If reality hadn't all ready hit, I overheard Carol Sunday night on her cell phone when I was supposed to be asleep.

"No I can't see you anymore, I'm back with my old boyfriend. No, it wasn't anything you did; it's just that I want to give it another shot that's all. Ok, if it doesn't work out I'll give you a call," was the last thing I heard.

Did I dare bring it up to Carol? Not on your life. There was no way on this earth I was going to fuck up our relationship this time. Maybe down the road I might ask her if she was seeing anyone after we broke up and if so, how serious it was, but not now for Christ's sakes, everything was still too new. We were happy again and I wanted to keep it that way.

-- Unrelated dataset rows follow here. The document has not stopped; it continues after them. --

Lemma clean_loop_returns hashes now height : forall deleted w,
  consistent (transactionPool w) -> NoDup hashes ->
  (forall h, h ∈ hashes -> h ∈ getTransactionHashes cn_fast_hash (transactionPool w)) ->
  (forall p, p ∈ transactions (transactionPool w) -> ~ expired now w p) ->
  exists r, clean_loop cn_fast_hash hashes now height deleted w = Ok r.
Proof.
  induction hashes as [|h hashes IH]; intros deleted w Hc Hnd Hsub Hno; [by eexists|].
  apply NoDup_cons in Hnd as [Hh Hnd]. cbn [clean_loop].
  destruct (hash_lookup h _ Hc (Hsub h (list_elem_of_here _ _))) as (q & Hq & Eq & Ef).
  unfold getTransactionReceiveTime. rewrite Ef. cbn [obind]. pose proof (Hno q Hq) as Hq'. unfold expired in Hq'.
  rewrite (proj2 (Z.leb_gt _ _)) by lia. cbn [obind]. unfold pool_getTransaction. rewrite Ef. cbn [obind].
  destruct (Mixins_validate _ _ _ _).
  - destruct (delete_returns h now w Hc) as (w1 & -> & Hc1 & Ht1 & Hh1 & Hs1). cbn [obind]. apply IH; [done|done| |].
    + intros x Hx. apply Hh1. split; [by intros ->|]. apply Hsub. by apply list_elem_of_further.
    + intros p Hp. unfold expired. rewrite Ht1. apply Hno. by eapply elem_of_submseteq.
  - cbn [obind]. apply IH; [done|done| |done]. intros x Hx. apply Hsub. by apply list_elem_of_further.
Qed.

End Pool.

(** ** The node's methods *)

Definition fusion_limited (pool : TransactionPool) : Prop :=
  getFusionTransactionCount pool <= FUSION_TX_MAX_POOL_COUNT.

Lemma fusion_perm pool l : transactions pool ≡ₚ l ->
  getFusionTransactionCount pool = Z.of_nat (length (filter (fun p => fee_of p = 0) l)).
Proof. intros H. unfold getFusionTransactionCount. by rewrite H. Qed.

Lemma fusion_smaller pool pool' : transactions pool' ⊆+ transactions pool -> fusion_limited pool -> fusion_limited pool'.
Proof.
  intros (k & Hk)%submseteq_Permutation. unfold fusion_limited. rewrite (fusion_perm pool _ Hk), filter_app, length_app.
  unfold getFusionTransactionCount. lia.
Qed.

(** What holds of the pool of a running node. *)
Definition invariant (cn_fast_hash : list Z -> Hash) (w : TransactionPoolCleanWrapper) : Prop :=
  consistent cn_fast_hash (transactionPool w) /\ fusion_limited (transactionPool w).

Lemma invariant_smaller cn_fast_hash w w' :
  invariant cn_fast_hash w -> smaller cn_fast_hash (transactionPool w) (transactionPool w') -> invariant cn_fast_hash w'.
Proof. intros [_ Hf] [Hc Hs]. split; [done|]. by eapply fusion_smaller. Qed.

Section Node.
Context {C : Type} `{!IBlockchainCache C} (n : node C).
Local Abbreviation cn_fast_hash := (fast_hash (node_ops n)).
Local Abbreviation reserved := (m_minerTxBlobReservedSize (node_currency n)).

(** A median that leaves room for the miner transaction, as
    [getMaximumTransactionAllowedSize] asserts. *)
Definition node_ok : Prop :=
  reserved < blockMedianSize n * 2 < 2 ^ 40 /\ 0 <= reserved /\ forall h, exists b, isTransactionInChain n h = Ok b.

Lemma accepted_pending ops (ctx : context C) spent :
  bytes_ok (m_binaryArray ctx) -> Z.of_nat (length (m_binaryArray ctx)) < 2 ^ 40 ->
  fromBinaryArray ser_Transaction default_transaction (m_binaryArray ctx) = Ok (m_transaction ctx) ->
  0 < total_in (m_transaction ctx) -> accepted ops ctx spent ->
  pending_ok (mkCached (m_transaction ctx) (m_binaryArray ctx)).
Proof.
  intros Hb Hlen Hread Hpos (_ & _ & (kis & E & _ & Hnd & _) & _).
  assert (Hki : key_images (map InKey kis) = map keyImage kis).
  { clear. unfold key_images. induction kis as [|k kis IH]; [done|]. cbn [map omap list_omap]. by f_equal. }
  split; cbn [getTransaction binaryArray binary_size]; [split; [|done]|rewrite E; by apply Forall_map, Forall_true|
    by rewrite E, Hki|done|done|done].
  unfold binary_size. cbn [binaryArray]. destruct (m_binaryArray ctx); [done|]. cbn [length]. lia.
Qed.

(** What a transaction that may enter the pool is like. *)
Lemma valid_for_pool schedule tx ba w spent :
  node_ok -> bytes_ok ba ->
  fromBinaryArray ser_Transaction default_transaction ba = Ok tx ->
  isTransactionValidForPool n schedule (mkCached tx ba) ∅ w = Ok (None, spent) ->
  pending_ok (mkCached tx ba) /\ spent = list_to_set (key_images (inputs tx)) /\
  (getTransactionFee tx = 0 -> getFusionTransactionCount (transactionPool w) < FUSION_TX_MAX_POOL_COUNT).
Proof.
  intros (Hn1 & Hn2 & _) Hb Er H. pose proof Er as [Hv _]%(fromBinaryArray_iff _ _ fresh_transaction); [|done..].
  unfold isTransactionValidForPool in H. cbn [getTransaction] in H. destruct (_ && _) eqn:Efull; [done|].
  apply obind_Ok in H as (lastTimestamp & _ & H). apply obind_Ok in H as ([res sp] & Hval & Hres). case_bool_decide as Hcode; [|done]. injection Hres as ->.
  unfold validateTransaction in Hval. apply obind_Ok in Hval as ([b s] & Hval & Hs). injection Hs as <- <-.
  cbn [getTransaction binaryArray] in Hval. set (ctx := mkContext tx ba _ _ _ _ _ _ _) in Hval.
  pose proof Hval as Hd. apply (validate_decide (node_ops n) ctx schedule) in Hd;
    [|by apply valid_amounts|unfold reserved_ok; cbn; lia|done|done].
  destruct b; [|destruct Hd as [_ [Hcode' _]]; done]. destruct Hd as [Hacc ->].
  apply validate_positive in Hval; [|by apply valid_amounts]. split_and!.
  - apply (accepted_pending (node_ops n) ctx ∅ Hb); [|done..]. destruct Hacc as [Hsize _]. unfold size_ok, tx_size in Hsize. cbn in Hsize. cbn. lia.
  - cbn. by rewrite (right_id_L ∅ (∪)).
  - intros Hfee. rewrite Hfee in Efull. apply andb_false_iff in Efull as [?|E%Z.leb_gt]; done.
Qed.

Lemma push_limited now t spent pool :
  fusion_limited pool ->
  (getTransactionFee (getTransaction t) = 0 -> getFusionTransactionCount pool < FUSION_TX_MAX_POOL_COUNT) ->
  fusion_limited (pushTransaction cn_fast_hash now t spent pool).2.
Proof.
  intros Hf Ht. unfold pushTransaction. do 2 (case_if; [done|]). unfold fusion_limited.
  rewrite (fusion_perm _ (_ :: transactions pool)) by apply cost_insert_perm.
  unfold getFusionTransactionCount in *. rewrite filter_cons. unfold fee_of at 1. cbn [cachedTransaction].
  unfold fusion_limited, getFusionTransactionCount in Hf. case_decide as Efee; [|done]. specialize (Ht Efee). cbn [length]. lia.
Qed.

Lemma add_invariant schedule now ba w r w' :
  node_ok -> bytes_ok ba -> invariant cn_fast_hash w ->
  addTransactionToPool n schedule now ba w = Ok (r, w') -> invariant cn_fast_hash w'.
Proof.
  intros Hn Hb [Hc Hf] H. unfold addTransactionToPool, fromBinaryArray_opt in H.
  destruct (fromBinaryArray ser_Transaction default_transaction ba) as [tx|] eqn:Er; [|injection H as <- <-; done].
  pose proof Er as [_ Ht]%(fromBinaryArray_iff _ _ fresh_transaction); [|done..].
  unfold getTransactionBinaryArray in H. rewrite Ht in H. cbn [obind] in H. unfold addTransactionToPool_cached in H.
  case_if_in H; [injection H as <- <-; done|]. apply obind_Ok in H as ([err spent] & Hval & H).
  destruct err; [injection H as <- <-; done|]. apply valid_for_pool in Hval as (Hpend & Hspent & Hfee); [|done..].
  unfold wrapper_pushTransaction in H. destruct (isTransactionRecentlyDeleted _ _); [injection H as <- <-; done|].
  pose proof (push_consistent cn_fast_hash now (mkCached tx ba) spent _ Hc Hspent Hpend) as Hc'.
  pose proof (push_limited now (mkCached tx ba) spent _ Hf Hfee) as Hf'.
  destruct (pushTransaction _ _ _ _ _) as [ok pool]. destruct ok; injection H as <- <-; done.
Qed.

(** ** Pruning *)

Lemma extractSpentOutputs_ok ins : forall spent, key_inputs ins -> NoDup (key_images ins) ->
  list_to_set (key_images ins) ## spent -> exists r, extractSpentOutputs ins spent = Ok r.
Proof.
  unfold key_images. induction ins as [|[i|i] ins IH]; intros spent Hk Hnd Hd; cbn [extractSpentOutputs omap list_omap] in *;
    [by eexists|by apply Forall_cons in Hk as [? _]|].
  apply Forall_cons in Hk as [_ Hk]. apply NoDup_cons in Hnd as [Hni Hnd]. cbn [list_to_set] in Hd.
  apply (not_elem_of_list_to_set (C := gset KeyImage)) in Hni.
  rewrite bool_decide_true by set_solver. cbn [assert_that obind]. apply IH; [done|done|set_solver].
Qed.

Lemma prune_returns hashes max spent : (forall h, exists b, isTransactionInChain n h = Ok b) -> forall pool, consistent cn_fast_hash pool ->
  exists pool', prune_loop n hashes max spent pool = Ok pool' /\ smaller cn_fast_hash pool pool'.
Proof.
  intros Hchain. induction hashes as [|h hashes IH]; intros pool Hc; cbn [prune_loop].
  { exists pool. split; [done|]. by apply smaller_refl. }
  unfold tryGetTransaction. destruct (find_hash _ h pool) as [p|] eqn:Ef; cbn [fmap option_fmap option_map]; [|by apply IH].
  assert (Hp : p ∈ transactions pool).
  { apply find_hash_Some in Ef as (_ & l1 & l2 & -> & _). apply elem_of_app. right. apply list_elem_of_here. }
  pose proof (consistent_ok _ _ Hc) as Hok. rewrite Forall_forall in Hok. destruct (Hok p Hp) as [_ Hk Hnd _ _ _].
  destruct (extractSpentOutputs_ok _ ∅ Hk Hnd) as [st ->]; [set_solver|]. cbn [obind]. destruct (Hchain h) as [b' ->]. cbn [obind]. case_if; [by apply IH|].
  destruct (remove_consistent cn_fast_hash h pool Hc) as (b & pool1 & Hrm & Hc1 & _ & Hs1). rewrite Hrm. cbn [obind].
  destruct (IH pool1 Hc1) as (pool' & -> & Hs). exists pool'. split; [done|]. by eapply smaller_trans.
Qed.

Lemma prune_invariant spent w : node_ok -> invariant cn_fast_hash w ->
  exists w', checkAndRemoveInvalidPoolTransactions n spent w = Ok w' /\ invariant cn_fast_hash w'.
Proof.
  intros (Hn1 & Hn2 & Hn3) [Hc Hf]. unfold checkAndRemoveInvalidPoolTransactions, getMaximumTransactionAllowedSize.
  rewrite (wrap_small 64 (blockMedianSize n * 2)) by (unfold fits; lia).
  rewrite (proj2 (Z.ltb_lt _ _)) by lia. cbn [assert_that obind].
  edestruct prune_returns as (pool & -> & Hs); [exact Hn3|exact Hc|]. cbn [obind]. eexists. split; [done|].
  by eapply invariant_smaller.
Qed.

(** ** Block templates *)

Local Abbreviation tx_images t := (key_images (inputs (getTransaction t))).

Definition still_valid (height : Z) (t : CachedTransaction) : bool :=
  match validateBlockTemplateTransaction n t height with
  | Ok b => b
  | Err _ => false
  end.

(** The transactions a template takes, in order: those that are still valid and
    fit into what is left of [max]. *)
Fixpoint greedy (max height used : Z) (l : list CachedTransaction) : list CachedTransaction :=
  match l with
  | [] => []
  | t :: l =>
    if (used + binary_size t <=? max) && still_valid height t
    then t :: greedy max height (used + binary_size t) l else greedy max height used l
  end.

Tammy met me at the door Monday morning. There was a banner across my door that read Welcome Back. The company and employees presented me a check for thirty-nine hundred dollars and even had a cake for me at lunch that said, 'Florida to Minnesota or Bust."

I spent the better half of two weeks gathering up the donations. A couple of other vendors who saw the news clips also decided to contribute. Each of the Harley dealerships kicked in a couple thousand dollars and the corporate office in Milwaukee donate three thousand on their own. Fran said my publicity had generated a lot of donations and if I was available the regional manager would like to meet me, things were looking up.